Should I stay or should I go now?
Whatever would be the final decision, it will be hard. Staying or leaving, that is the question. I went back to work quickly to meet colleagues and finish the edition of a radio program. It is very sad to imagine that I would leave all this and the feeling of desertion heavy to carry but we will see a bit further that there is a list of criteria to consider.
After days and days of thinking over the situation, considering consequences of choices and picking a decision, we took a break. We _finally_ succeeded in going further than Ambohimanga (see previous episode). We went to Mantasoa, two and half hours away from Antananarivo. The place is famous for its quietness and fresh air. We were not disappointed as the place was very peaceful, far from roaring cars and the city endless noise. Peaceful lake waters were only disturbed by jumping fishes, getting insects. Wind was caressing water lilies. It was almost the perfect postcard, except for the bush fires fog letting only a solar disk appearing. Even there, the air was not so fresh...

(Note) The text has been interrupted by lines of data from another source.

Lemma cnt_filter (f g : ref -> bool) (l : list ref) :
  cnt f (filter g l) = cnt (fun x => (f x && g x)%bool) l.
Proof.
  unfold cnt. f_equal. f_equal.
  induction l as [|a l IH]; cbn [filter]; [reflexivity|].
  destruct (g a); cbn [filter].
  - rewrite andb_true_r. destruct (f a); now rewrite IH.
  - rewrite andb_false_r. exact IH.
Qed.

Lemma cnt_ext (f g : ref -> bool) (l : list ref) :
  (forall x, In x l -> f x = g x) -> cnt f l = cnt g l.
Proof.
  intros H. unfold cnt. f_equal. f_equal. now apply filter_ext_in.
Qed.

Lemma cnt_split (f g h : ref -> bool) (l : list ref) :
  (forall x, In x l -> h x = (f x || g x)%bool) ->
  (forall x, In x l -> (f x && g x)%bool = false) ->
  cnt f l + cnt g l = cnt h l.
Proof.
  unfold cnt. induction l as [|a l IH]; intros Hh Hd; [reflexivity|].
  assert (IH' : Z.of_nat (List.length (filter f l))
                + Z.of_nat (List.length (filter g l))
                = Z.of_nat (List.length (filter h l))).
  { apply IH; intros x Hx; [apply Hh|apply Hd]; now right. }
  specialize (Hh a (or_introl eq_refl)). specialize (Hd a (or_introl eq_refl)).
  cbn [filter]. rewrite Hh.
  destruct (f a), (g a); cbn [orb andb] in *; try discriminate;
    cbn [List.length]; lia.
Qed.

Lemma memZ_In (z : Z) (l : list Z) : memZ z l = true <-> In z l.
Proof.
  induction l as [|y l IH]; simpl.
  - split; [discriminate|contradiction].
  - rewrite orb_true_iff, Z.eqb_eq, IH. reflexivity.
Qed.

Lemma memZ_not_In (z : Z) (l : list Z) : ~ In z l -> memZ z l = false.
Proof.
  intros H. destruct (memZ z l) eqn:E; [|reflexivity].
  apply memZ_In in E. contradiction.
Qed.

Lemma range_In (z n : Z) : In z (Slurm.range n) <-> 0 <= z < n.
Proof.
  unfold Slurm.range. rewrite in_map_iff. split.
  - intros [k [<- Hk]]. apply in_seq in Hk. lia.
  - intros H. exists (Z.to_nat z). split; [lia|]. apply in_seq. lia.
Qed.

Lemma range_NoDup (n : Z) : NoDup (Slurm.range n).
Proof.
  unfold Slurm.range. apply Injective_map_NoDup.
  - intros a b. apply Nat2Z.inj.
  - apply seq_NoDup.
Qed.

Section CheckBatches.

Variable g : dependency_graph.
Variable s : store.
Hypothesis Hwf : well_formed g s.

Lemma check_nproc_loop_count (L : Z) (nprocs : list Z) (nb : Z) :
  NoDup nprocs ->
  Slurm.check_nproc_loop g L nprocs (nb, s) =
    Ok (nb + cnt (fun x => (short s x && level_in s [L] x
                            && memZ (n_procs (s x) - 1) nprocs)%bool)
               (nodes g), s).
Proof.
  revert nb. induction nprocs as [|p nprocs IH]; intros nb Hnd.
  - cbn [Slurm.check_nproc_loop]. f_equal. f_equal.
    rewrite (cnt_ext _ (fun _ => false)).
    + unfold cnt. induction (nodes g); simpl; [lia|assumption].
    + intros x _. cbn [memZ]. now rewrite andb_false_r.
  - cbn [Slurm.check_nproc_loop].
    destruct (extract_cell g s L (p + 1) Hwf) as [sub [E1 E2]].
    rewrite E1. cbn [bind]. inversion Hnd as [|? ? Hp Hnd']. subst.
    rewrite (IH _ Hnd'). f_equal. f_equal.
    rewrite count_short_cnt, E2, cnt_filter, <- Z.add_assoc. f_equal.
    apply cnt_split.
    + intros x _. unfold keep, level_in. cbn [memZ].
      destruct (level (s x)) as [l|]; split_tests.
    + intros x _. unfold keep.
      destruct (Z.eqb_spec (n_procs (s x)) (p + 1)) as [E|E].
      * replace (n_procs (s x) - 1) with p by lia.
        rewrite (memZ_not_In _ _ Hp). now rewrite !andb_false_r.
      * now rewrite !andb_false_r.
Qed.

Lemma check_level_loop_count (levels : list Z) (nb : Z) :
  NoDup levels ->
  Slurm.check_level_loop g levels (nb, s) =
    Ok (nb + cnt (fun x => (short s x && level_in s levels x
                            && memZ (n_procs (s x) - 1)
                                 (Slurm.range (max_proc g)))%bool)
               (nodes g), s).
Proof.
  revert nb. induction levels as [|L levels IH]; intros nb Hnd.
  - cbn [Slurm.check_level_loop]. f_equal. f_equal.
    rewrite (cnt_ext _ (fun _ => false)).
    + unfold cnt. induction (nodes g); simpl; [lia|assumption].
    + intros x _. unfold level_in. cbn [memZ].
      destruct (level (s x)); now rewrite andb_false_r.
  - cbn [Slurm.check_level_loop].
    rewrite check_nproc_loop_count by apply range_NoDup. cbn [bind].
    inversion Hnd as [|? ? HL Hnd']. subst.
    rewrite (IH _ Hnd'). f_equal. f_equal.
    rewrite <- Z.add_assoc. f_equal.
    apply cnt_split.
    + intros x _. unfold level_in. cbn [memZ].
      destruct (level (s x)) as [l|]; split_tests.
    + intros x _. unfold level_in. cbn [memZ].
      destruct (level (s x)) as [l|]; [|now rewrite !andb_false_r].
      rewrite orb_false_r.
      destruct (Z.eqb_spec L l) as [E|E].
      * subst l. rewrite (memZ_not_In _ _ HL). now rewrite !andb_false_r.
      * now rewrite !andb_false_r.
Qed.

Halas, this potential break was ruined by a tough return to the capital city. Bush fires were important and it was impressive to see the sky whitened and the sun hidden for most of the trip. Quietness was smashed by a very long wait (we changed three times of taxi-brousse and four hours of wait!), promiscuity again (packed into the vehicle), dangerous driving on tracks with craters-sized holes and again, this weird look on me.
Am I too tall, too vazaha, too karana? A little girl stood for while, staring at my partner when we were waiting the taxi-brousse and it was obviously curiosity towards my vazaha partner. But I don’t get intentions of looks on me in Antananarivo. I read sometimes contempt. A Sunday morning, I read it on a man cleaning his car as I was taking a taxi. About the rest of the time, I don’t want to believe it, to dive into paranoia but I’m ending to think that it is something close to it. My partner is notiving more these looks on me than myself. Well, from the aggression, we are of course more careful of our environment. But the looks were there before the event.

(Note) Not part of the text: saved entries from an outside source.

(* ===== verification/Prelude.v ===== *)
(** * JSD/OS verification library

    JSD/OS is a 32-bit kernel for the PC with its own C library, file systems and
    applications (sources under src/, C++ with some C and assembly).  This library
    models the parts of it that compute: definitions that follow the code function by
    function, and theorems about them.

    ** How the code is modelled

    - A function is a Definition or Fixpoint with the name it has in the source; parts of
      a long function (a loop, a branch) have names of their own next to it.
    - Effects are explicit: state goes in and comes out, and [outcome] (this file) says
      that the code went wrong: a failed assertion, an access outside an object or
      through an unmapped page, a lock that is never granted.  [Fault OutOfFuel] is the
      one fault the code does not have: a loop that is not structural carries fuel, and
      the theorems show that the fuel given is enough (the length of a string, the number
      of clusters of a volume, the bytes of a directory, the free blocks of the memory
      table), so that a loop proved to return [Ok] terminates in the code.
    - Integers are [Z] with the width of the source written out ([u32], [add32], [s32],
      ...): the target has 32-bit words, [file_size_t] and [time_t] are 64 bits wide.
    - Code that is not in the repository, and hardware, is a parameter: the page source of
      the heap, the disk drivers ([Drives.disk_driver]), the display, the clock.  Their
      laws are type classes, each with a concrete instance for the examples.

    ** The parts and their files

    - Memory.  PhysMem: the table of free physical memory (kernel/physical_manager.cpp).
      Paging, PagingProofs: page directories and tables, mapping, lazy allocation and
      faults (kernel/memorymanager.cpp), on top of it.  Liballoc, LiballocChains,
      LiballocProofs, LiballocFree, Heap: malloc and its kin (clib/liballoc.cpp) on a
      source of pages.
    - C library.  Ctype (clib/ctype.c, stdlib.cpp), Stdio and StdioProofs (clib/stdio.cpp:
      the formatter), Scanf and ScanfProofs (clib/scanf.cpp), Time and TimeProofs
      (clib/time.cpp, kernel/sysclock.cpp), Cstring (clib/string.c).
    - Concurrency.  Locks: the kernel's mutexes, shared and upgradable mutexes
      (kernel/locks.cpp, locks.h) as a step relation over any number of tasks.
    - Data structures.  Hash (kernel/util/hash.h), Unicode (kernel/util/unicode.h).
    - File system layer.  FsUtil (filesystem/util.h), Drives and DrivesProofs: the block
      cache (filesystem/drives.cpp), Vfs: drives, drivers and mounting, Streams
      (filesystem/streams.cpp), Directory and DirectoryProofs (filesystem/directory.cpp),
      Mbr: partition tables (drivers/formats/mbr.cpp).
    - File systems, against the interface BlockStore (the drive they are on).  FAT: Fat
      (clusters and files), FatDir (directories), with FatProofs, FatVolume, FatDirProofs,
      FatCreate; ext2: Ext2 with Ext2Proofs, Ext2Alloc, Ext2Volume, Ext2Dir; Iso9660 and
      Iso9660Proofs; Rdfs.  FatDisk puts a FAT volume on the block cache: the interface's
      laws are proved of the cache, so what is proved of the drivers holds over it.
    - Kernel.  Elf and ElfProofs: the loader and the relocations (kernel/elf.cpp) over the
      hash map.  Tasks and TasksProofs: tasks, processes and the scheduler
      (kernel/task.cpp), with a switch split into the steps that other processors come
      between.  SharedMem: shared buffers
      (kernel/shared_mem.cpp).  Input: the queue of events, keyboard and mouse
      (kernel/input.cpp, drivers/at_kbrd.cpp, ps2mouse.cpp).  Interrupt: the descriptor
      table and the two interrupt controllers (kernel/interrupt.cpp); Display and
      DisplayProofs: the choice of modes and the kernel's own terminal
      (kernel/display.cpp), over the class of display drivers.
    - Devices.  Ports is the interface of the drivers to the machine (drivers/portio.h): a
      driver is a function of what the ports answer, and the laws of its device are a
      class next to it.  Cmos: the clock chip (drivers/cmos.cpp), Acpi: the tables of
      processors (drivers/cpu/madt.cpp, mp_table.cpp), Pci: the bus (drivers/pci.cpp), Ata
      and AtaProofs: disks (drivers/ata.cpp), Vga and VgaProofs: the VGA card, its modes and
      fonts (drivers/display/vga), as a driver of Display, Vesa and VesaProofs: the BIOS of
      the card behind an x86 emulator (drivers/display/vesa), IsaDma and IsaDmaProofs: DMA
      buffers and transfers (drivers/isa_dma.cpp), Floppy and FloppyProofs: floppy disks
      (drivers/floppy.cpp) on top of them, Ahci and AhciProofs: SATA disks
      (drivers/ahci.cpp).  ByteView has memory as a function, for devices that read it.
    - Programs.  Terminal and TerminalProofs (api/terminal/terminal.cpp); StdioFile: files
      of the C library (clib/stdio.cpp) over the system calls; Edit, EditProofs and
      EditFiles: the editor (apps/edit.cpp); Algorithm: sorting and searching of the C++
      library (cpplib/include/algorithm); Shell and ShellProofs (shell/shell.cpp,
      commands.cpp).  The programs run on the terminal model, so that what they show is
      proved down to the cells of the screen.

    ** What the theorems show

    - Allocation is sound and complete: the physical allocator, the heap, FAT clusters and
      ext2 blocks hand out what was free, mark exactly that, and give it back; every
      reachable state of the two memory allocators is a partition.
    - Storage refines plain bytes: the block cache is one array of bytes, a file of FAT,
      ext2 or ISO 9660 is a sequence of bytes that reading and writing agree on, and the
      page tables are the translation the processor makes of them.
    - Formats round trip: directories read back what creating a file wrote, Unicode
      transcodings invert each other, and so on.
    - Library functions agree with reference definitions (printf with a denotational
      renderer, mktime with a calendar counted day by day, the hash map with a finite
      map, the terminal with a roll of paper).
    - Locks exclude and do not deadlock, except where the code does ([upgrade]); no two
      processors run the same task, whatever step of a switch the others are at.
    - Drivers do what their device's standard says: every delay ends, a transfer moves
      exactly the sectors that were asked for, an interrupt enters the handler that was
      installed last, a scan finds every device once.
    - What is typed is edited: the editor and the shell change their text as one long text
      with a place in it, and the screen shows it.
    - Where the code does not do what it means to, an Example or theorem runs the model to
      the wrong result; these are the findings of the manifest.  A theorem that such a
      place limits says so in its comment, with the line of the code.

    ** Not modelled, and why

    Context switching, interrupt entry and boot are assembly or depend on it, and the
    programming of the processor's own registers has no effect that a program sees.  The
    x86 emulator of the VESA driver is third-party code: Vesa has it as a parameter.  Of the
    C++ library the parts are modelled that compute; the rest is used with the meaning of
    the standard library, and handles that go out of scope are released without an effect.  Messages that drivers
    print are left out, and so are delays by the clock. *)
From Stdlib Require Export ZArith Lia Bool.
From stdpp Require Export base tactics relations numbers option list.
#[export] Set Default Proof Using "Type".
#[global] Open Scope Z_scope.

(** ** Faults and the outcome monad

    The code stops at a failed [k_assert]/[assert], and has undefined behaviour
    when it indexes outside an object or uses one that was freed; an access through an unmapped virtual
    address traps; a second acquisition of a held lock never returns.  Each is a
    value of [fault]; loops that are not structural
    carry fuel, whose exhaustion is a fault of its own, so that every termination
    claim is a theorem that [Fault OutOfFuel] is not returned. *)
Inductive fault := AssertFailed | OutOfBounds | PageFault | UseAfterFree | Deadlock | OutOfFuel.

Inductive outcome (A : Type) : Type :=
| Ok (a : A)
| Fault (f : fault).
Arguments Ok {A} a.
Arguments Fault {A} f.

#[export] Instance fault_eq_dec : EqDecision fault.
Proof. solve_decision. Defined.
#[export] Instance outcome_eq_dec {A} `{EqDecision A} : EqDecision (outcome A).
Proof. solve_decision. Defined.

Another detail lets me think that there is a real discrimination. When we took the taxi-brousse to go back home, we were amongst the first arrived and we could pick our seats. We wanted the front row seats (to finally have a bit of room!) and we were told that there were reserved. Then, we saw that there were not at all...
A smashed car on the road during the way in appeared again on our minds and finally, it was not so bad to seat on the back rows (maybe...).
I still trust those that I consider like friends but something is really broken with Madagascar. In the street, we are foreigners and we feel it. Of course, we are foreigners but Malagasy people have a word to tag foreigners who are accepted and respected: vahiny. We are not just in the street but vazaha (or karana) walking on the street in Tana.
I’ve already been attacked in Paris. It took me years to go back to some places and I’m still scared of some. But I must admit that I trust more French authorities.
In Antananarivo, you are asked a ‘coffee’. You have then to give few thousand of ariary (or threat to call the Consulat but this strategy is not always a good one according to some advices).
The question was not obvious as I wanted to be strong as a mountain and to face the situation. But just like water, it worked the stone and dug the stone: am I able to adapt to life abroad? The question is adding to my ocean of interrogations.
I trust in myself but fatigue and psychological weakness let some room for doubt.
We cannot and do not want to live like expats. This privileged and wanted status never seduced us as it is too far from local daily life but also as it is not part of our contract.
Leaving with few finances, leaving a precarious situation and depression, we had to go over arrival difficulties and savour _for me_ achievement and concrete outcomes. But daily life is starting to be really too hard.
We are trying to stand back and to use ‘cold’ tools to see more clearly the situation. We are doing pros and cons spreadsheets with list of criteria (ability to find a job, pollution, safety, social networking...).
Back to reality
Mantasoa was a short relieving break but the return to reality and Antananarivo daily violence was brutal, as excepted.
Violence, especially violence of misery, is everywhere. It is kicking you on the face at any time, when you are having a drink in a bar and when you just look outside and see a whole family fighting for subsistence. Pollution and misery are permanent, visual, sound and ethical.
I can hear people telling me to ‘protect’ myself, not to let empathy getting me and to go on places where you cannot see misery but what hypocrisy! No, I’m not a saint, a martyr or something similar to it. No, I will not change the world. I know it but living with it, like this, is a huge challenge.
Fortunately, we were invited by colleagues, now friends. These Malagasy learnt us to play the fanorona (traditional Malagasy game), some Malagasy words (malai which means great), bit about Malagasy History and a bit more about socio-cultural context. Racism is very developed. Rivalry between merinas and people from the Coast is tough and some people put fire to historic buildings into this fight!
The Francophonie Summit is not far now and we can clearly feel it. The city is transforming and the government is taking measures. School will be closed during the Summit and some gossip are saying that days off will be extended to everybody (as during the solar eclipse). Some say that it is for getting less traffic jam for international guests.
Benefits for the population are still a big question tag. French is the official language but for most, the level is not very good and sometimes forgot (on purpose or not). It is used when there is no translation or if you want to be more precise.